[Opening MATERIAL PROVIDED section]

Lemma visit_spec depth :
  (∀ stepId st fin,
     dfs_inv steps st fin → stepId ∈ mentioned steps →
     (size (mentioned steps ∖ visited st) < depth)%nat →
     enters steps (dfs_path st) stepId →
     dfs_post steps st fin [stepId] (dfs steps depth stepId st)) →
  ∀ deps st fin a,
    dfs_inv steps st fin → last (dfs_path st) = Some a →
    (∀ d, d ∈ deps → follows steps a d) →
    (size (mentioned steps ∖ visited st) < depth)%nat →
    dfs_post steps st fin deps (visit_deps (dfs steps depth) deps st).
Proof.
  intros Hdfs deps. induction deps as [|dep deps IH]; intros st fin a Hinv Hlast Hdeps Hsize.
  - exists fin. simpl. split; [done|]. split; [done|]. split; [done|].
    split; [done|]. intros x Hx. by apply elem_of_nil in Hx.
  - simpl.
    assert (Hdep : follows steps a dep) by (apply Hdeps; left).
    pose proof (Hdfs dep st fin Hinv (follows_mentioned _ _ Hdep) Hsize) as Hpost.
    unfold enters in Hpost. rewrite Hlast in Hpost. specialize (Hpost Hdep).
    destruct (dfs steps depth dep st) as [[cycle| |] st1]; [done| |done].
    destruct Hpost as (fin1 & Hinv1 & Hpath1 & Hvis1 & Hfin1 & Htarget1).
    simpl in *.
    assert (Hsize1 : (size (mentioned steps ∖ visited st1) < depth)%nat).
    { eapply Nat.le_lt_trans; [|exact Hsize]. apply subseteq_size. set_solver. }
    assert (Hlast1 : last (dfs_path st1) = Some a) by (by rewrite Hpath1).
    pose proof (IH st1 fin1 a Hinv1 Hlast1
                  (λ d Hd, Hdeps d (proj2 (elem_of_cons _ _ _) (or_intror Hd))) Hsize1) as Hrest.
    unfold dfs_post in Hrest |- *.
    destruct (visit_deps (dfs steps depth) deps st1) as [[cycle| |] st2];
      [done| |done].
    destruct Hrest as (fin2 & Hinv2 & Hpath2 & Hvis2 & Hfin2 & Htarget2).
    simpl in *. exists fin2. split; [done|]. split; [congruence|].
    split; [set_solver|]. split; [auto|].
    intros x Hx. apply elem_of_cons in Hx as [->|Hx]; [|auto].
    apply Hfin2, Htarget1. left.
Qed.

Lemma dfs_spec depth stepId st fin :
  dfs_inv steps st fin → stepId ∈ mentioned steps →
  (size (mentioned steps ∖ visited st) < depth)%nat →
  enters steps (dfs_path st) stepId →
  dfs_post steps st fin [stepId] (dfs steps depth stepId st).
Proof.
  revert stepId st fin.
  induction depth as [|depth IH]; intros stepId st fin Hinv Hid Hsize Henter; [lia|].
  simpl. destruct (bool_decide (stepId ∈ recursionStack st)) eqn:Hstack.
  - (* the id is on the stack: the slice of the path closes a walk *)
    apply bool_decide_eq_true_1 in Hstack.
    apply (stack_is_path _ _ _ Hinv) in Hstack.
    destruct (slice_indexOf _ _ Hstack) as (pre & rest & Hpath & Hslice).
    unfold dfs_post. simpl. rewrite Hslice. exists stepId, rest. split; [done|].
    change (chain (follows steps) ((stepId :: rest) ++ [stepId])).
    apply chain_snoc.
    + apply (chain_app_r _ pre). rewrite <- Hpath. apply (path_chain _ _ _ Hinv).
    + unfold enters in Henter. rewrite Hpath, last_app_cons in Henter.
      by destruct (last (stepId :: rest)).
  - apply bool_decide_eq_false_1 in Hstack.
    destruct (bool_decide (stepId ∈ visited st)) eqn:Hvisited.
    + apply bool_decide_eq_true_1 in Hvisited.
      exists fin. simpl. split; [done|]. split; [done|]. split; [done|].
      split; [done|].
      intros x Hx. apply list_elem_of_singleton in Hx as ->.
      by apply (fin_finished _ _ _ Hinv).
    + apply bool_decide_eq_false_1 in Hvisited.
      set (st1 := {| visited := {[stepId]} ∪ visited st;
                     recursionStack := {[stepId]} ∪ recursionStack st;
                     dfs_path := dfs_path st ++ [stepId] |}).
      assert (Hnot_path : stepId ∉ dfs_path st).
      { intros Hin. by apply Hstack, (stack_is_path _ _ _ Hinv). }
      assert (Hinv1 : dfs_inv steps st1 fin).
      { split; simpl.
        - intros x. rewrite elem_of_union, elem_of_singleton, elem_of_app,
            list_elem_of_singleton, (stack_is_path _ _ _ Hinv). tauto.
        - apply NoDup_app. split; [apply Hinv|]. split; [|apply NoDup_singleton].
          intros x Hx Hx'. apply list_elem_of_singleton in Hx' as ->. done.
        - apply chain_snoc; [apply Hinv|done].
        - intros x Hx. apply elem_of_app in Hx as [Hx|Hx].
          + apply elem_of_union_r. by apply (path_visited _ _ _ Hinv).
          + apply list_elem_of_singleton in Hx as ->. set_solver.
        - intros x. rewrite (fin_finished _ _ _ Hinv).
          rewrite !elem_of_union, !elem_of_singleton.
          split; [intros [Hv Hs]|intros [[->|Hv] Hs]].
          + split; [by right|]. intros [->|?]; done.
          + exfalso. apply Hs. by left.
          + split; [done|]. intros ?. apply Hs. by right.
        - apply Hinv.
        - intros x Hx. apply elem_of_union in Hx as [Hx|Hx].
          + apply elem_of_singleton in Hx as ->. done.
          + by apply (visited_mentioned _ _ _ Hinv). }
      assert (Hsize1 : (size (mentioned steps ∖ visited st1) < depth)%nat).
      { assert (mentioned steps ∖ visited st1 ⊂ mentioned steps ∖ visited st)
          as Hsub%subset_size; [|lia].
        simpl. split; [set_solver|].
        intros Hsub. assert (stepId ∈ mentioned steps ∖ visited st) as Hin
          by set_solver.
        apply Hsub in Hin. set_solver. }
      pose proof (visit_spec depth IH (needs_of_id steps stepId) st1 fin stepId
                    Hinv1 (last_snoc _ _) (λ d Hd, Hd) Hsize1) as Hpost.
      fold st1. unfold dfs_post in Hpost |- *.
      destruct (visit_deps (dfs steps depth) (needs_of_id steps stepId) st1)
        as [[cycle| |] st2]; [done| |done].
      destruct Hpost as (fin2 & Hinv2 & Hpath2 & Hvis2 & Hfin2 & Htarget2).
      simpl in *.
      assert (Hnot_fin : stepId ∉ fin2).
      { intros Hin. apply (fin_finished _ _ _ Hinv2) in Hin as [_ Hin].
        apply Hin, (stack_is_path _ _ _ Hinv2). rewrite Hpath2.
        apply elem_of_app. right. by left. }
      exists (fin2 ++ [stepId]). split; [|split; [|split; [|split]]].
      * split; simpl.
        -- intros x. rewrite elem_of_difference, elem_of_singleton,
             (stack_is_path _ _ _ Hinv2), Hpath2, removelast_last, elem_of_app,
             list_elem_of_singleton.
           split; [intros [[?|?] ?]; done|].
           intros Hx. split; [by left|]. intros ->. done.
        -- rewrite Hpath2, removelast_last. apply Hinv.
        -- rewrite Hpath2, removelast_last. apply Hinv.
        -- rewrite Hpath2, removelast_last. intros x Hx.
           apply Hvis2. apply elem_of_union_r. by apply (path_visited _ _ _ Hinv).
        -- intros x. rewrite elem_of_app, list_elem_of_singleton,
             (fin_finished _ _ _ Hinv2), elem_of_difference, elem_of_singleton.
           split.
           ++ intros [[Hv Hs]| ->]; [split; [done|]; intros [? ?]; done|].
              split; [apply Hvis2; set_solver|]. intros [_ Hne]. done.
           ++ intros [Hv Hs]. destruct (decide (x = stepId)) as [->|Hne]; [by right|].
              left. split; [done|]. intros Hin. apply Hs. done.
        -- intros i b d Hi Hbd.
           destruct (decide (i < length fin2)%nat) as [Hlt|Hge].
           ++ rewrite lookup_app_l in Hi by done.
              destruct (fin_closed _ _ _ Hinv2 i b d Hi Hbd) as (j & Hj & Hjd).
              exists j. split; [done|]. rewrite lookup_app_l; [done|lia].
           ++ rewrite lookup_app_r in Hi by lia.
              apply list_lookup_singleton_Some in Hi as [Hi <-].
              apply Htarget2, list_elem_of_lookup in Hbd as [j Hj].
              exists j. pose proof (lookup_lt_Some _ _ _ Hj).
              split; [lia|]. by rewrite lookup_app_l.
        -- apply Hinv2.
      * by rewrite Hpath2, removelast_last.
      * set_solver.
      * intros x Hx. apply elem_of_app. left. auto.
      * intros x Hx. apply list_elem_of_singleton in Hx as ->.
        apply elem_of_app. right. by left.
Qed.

[Closing MATERIAL PROVIDED section]

• [EXERCISE DIRECTIONS]: Every line above from the line with "- intros x Hx. apply elem_of_app" to the line with "by set_solver.", inclusive, must be returned exactly; no other line belongs in the reply.

• [SOLUTION TO THIS TASK]:
        - intros x Hx. apply elem_of_app in Hx as [Hx|Hx].
          + apply elem_of_union_r. by apply (path_visited _ _ _ Hinv).
          + apply list_elem_of_singleton in Hx as ->. set_solver.
        - intros x. rewrite (fin_finished _ _ _ Hinv).
          rewrite !elem_of_union, !elem_of_singleton.
          split; [intros [Hv Hs]|intros [[->|Hv] Hs]].
          + split; [by right|]. intros [->|?]; done.
          + exfalso. apply Hs. by left.
          + split; [done|]. intros ?. apply Hs. by right.
        - apply Hinv.
        - intros x Hx. apply elem_of_union in Hx as [Hx|Hx].
          + apply elem_of_singleton in Hx as ->. done.
          + by apply (visited_mentioned _ _ _ Hinv). }
      assert (Hsize1 : (size (mentioned steps ∖ visited st1) < depth)%nat).
      { assert (mentioned steps ∖ visited st1 ⊂ mentioned steps ∖ visited st)
          as Hsub%subset_size; [|lia].
        simpl. split; [set_solver|].
        intros Hsub. assert (stepId ∈ mentioned steps ∖ visited st) as Hin
          by set_solver.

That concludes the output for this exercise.